* Assigned task: Below are records; please set down exactly the lines from the first through the one containing "[impl FileLocation]: a".

Start of Data for review

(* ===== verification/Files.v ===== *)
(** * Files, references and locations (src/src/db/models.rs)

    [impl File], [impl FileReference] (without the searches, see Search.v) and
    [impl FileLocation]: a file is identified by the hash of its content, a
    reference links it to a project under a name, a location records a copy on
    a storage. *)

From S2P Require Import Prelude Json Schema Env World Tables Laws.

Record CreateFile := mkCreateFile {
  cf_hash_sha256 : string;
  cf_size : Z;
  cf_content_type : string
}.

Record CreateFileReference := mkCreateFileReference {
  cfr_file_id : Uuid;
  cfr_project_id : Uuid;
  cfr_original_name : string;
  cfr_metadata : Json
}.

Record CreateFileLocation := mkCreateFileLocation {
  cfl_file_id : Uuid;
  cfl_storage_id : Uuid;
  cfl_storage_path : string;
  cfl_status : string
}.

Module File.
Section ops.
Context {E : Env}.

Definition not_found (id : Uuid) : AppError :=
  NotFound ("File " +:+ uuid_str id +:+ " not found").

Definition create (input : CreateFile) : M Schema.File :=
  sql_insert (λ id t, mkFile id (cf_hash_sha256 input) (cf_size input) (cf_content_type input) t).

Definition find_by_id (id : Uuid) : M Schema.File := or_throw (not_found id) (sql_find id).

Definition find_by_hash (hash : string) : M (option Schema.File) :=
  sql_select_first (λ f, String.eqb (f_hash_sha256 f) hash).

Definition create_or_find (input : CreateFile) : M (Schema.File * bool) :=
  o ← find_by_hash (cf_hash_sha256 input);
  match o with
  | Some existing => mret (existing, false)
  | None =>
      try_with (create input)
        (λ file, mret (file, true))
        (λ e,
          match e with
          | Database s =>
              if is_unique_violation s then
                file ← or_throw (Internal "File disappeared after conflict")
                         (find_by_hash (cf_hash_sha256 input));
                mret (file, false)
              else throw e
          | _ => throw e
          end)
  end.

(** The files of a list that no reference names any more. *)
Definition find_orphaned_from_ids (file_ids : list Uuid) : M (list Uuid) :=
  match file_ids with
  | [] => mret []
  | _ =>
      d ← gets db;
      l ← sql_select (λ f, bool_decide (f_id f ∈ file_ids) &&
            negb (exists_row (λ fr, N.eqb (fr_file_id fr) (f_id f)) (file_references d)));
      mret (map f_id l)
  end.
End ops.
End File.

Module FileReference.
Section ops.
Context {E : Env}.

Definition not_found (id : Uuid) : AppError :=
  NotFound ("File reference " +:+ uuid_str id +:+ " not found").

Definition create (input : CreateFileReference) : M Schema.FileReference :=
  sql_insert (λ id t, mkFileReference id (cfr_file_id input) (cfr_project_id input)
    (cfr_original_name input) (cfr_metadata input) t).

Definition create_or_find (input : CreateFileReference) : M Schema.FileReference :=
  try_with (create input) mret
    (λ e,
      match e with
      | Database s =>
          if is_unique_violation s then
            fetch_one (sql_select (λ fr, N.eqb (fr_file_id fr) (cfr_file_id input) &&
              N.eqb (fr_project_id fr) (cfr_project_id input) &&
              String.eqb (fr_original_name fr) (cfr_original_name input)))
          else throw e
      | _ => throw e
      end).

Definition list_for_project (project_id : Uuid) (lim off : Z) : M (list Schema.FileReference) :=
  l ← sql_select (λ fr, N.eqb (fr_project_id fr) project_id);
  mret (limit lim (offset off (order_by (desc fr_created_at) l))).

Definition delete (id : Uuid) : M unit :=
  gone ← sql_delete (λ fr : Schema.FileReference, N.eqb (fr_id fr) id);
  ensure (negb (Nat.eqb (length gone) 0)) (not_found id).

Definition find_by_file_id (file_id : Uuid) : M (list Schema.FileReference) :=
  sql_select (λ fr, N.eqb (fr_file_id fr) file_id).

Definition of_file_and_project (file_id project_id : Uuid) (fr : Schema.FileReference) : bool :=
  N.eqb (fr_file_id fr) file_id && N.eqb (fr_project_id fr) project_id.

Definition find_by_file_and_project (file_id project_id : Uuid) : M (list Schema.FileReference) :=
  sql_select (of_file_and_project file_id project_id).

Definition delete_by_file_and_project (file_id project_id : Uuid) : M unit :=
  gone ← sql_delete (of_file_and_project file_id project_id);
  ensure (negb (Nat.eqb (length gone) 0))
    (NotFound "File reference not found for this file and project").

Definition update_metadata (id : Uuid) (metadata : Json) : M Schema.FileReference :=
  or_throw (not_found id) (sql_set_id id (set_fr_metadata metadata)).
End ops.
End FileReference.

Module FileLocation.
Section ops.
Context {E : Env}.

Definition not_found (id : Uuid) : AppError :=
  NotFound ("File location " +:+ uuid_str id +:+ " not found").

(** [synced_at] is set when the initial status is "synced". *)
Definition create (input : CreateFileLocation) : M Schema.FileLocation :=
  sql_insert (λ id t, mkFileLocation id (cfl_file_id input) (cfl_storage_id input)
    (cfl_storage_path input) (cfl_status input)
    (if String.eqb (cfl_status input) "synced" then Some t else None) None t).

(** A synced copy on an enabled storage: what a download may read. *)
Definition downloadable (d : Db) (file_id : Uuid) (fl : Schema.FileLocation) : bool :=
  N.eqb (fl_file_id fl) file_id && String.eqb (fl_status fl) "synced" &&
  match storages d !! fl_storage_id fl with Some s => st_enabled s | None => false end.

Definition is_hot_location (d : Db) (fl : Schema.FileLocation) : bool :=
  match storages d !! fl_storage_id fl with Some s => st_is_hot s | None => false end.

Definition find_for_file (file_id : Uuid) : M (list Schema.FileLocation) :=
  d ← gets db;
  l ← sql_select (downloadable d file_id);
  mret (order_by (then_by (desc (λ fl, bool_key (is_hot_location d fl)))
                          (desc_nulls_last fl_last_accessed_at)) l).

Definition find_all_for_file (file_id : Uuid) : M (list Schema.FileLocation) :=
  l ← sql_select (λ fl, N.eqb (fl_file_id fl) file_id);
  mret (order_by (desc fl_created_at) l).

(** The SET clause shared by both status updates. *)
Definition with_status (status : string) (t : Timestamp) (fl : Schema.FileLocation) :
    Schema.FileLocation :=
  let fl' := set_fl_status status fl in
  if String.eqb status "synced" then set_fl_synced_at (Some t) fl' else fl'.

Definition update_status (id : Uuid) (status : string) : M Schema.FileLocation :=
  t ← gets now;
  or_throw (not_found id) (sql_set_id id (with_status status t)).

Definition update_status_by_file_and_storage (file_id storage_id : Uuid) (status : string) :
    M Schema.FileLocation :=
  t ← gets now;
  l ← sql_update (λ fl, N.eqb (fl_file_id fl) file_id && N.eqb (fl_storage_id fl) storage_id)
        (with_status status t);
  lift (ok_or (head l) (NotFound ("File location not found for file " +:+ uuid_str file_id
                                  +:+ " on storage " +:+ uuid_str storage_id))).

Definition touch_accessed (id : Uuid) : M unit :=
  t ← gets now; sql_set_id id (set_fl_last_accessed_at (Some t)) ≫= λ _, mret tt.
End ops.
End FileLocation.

End of Data for review

* Response for this exercise:
(* ===== verification/Files.v ===== *)
(** * Files, references and locations (src/src/db/models.rs)

    [impl File], [impl FileReference] (without the searches, see Search.v) and
    [impl FileLocation]: a file is identified by the hash of its content, a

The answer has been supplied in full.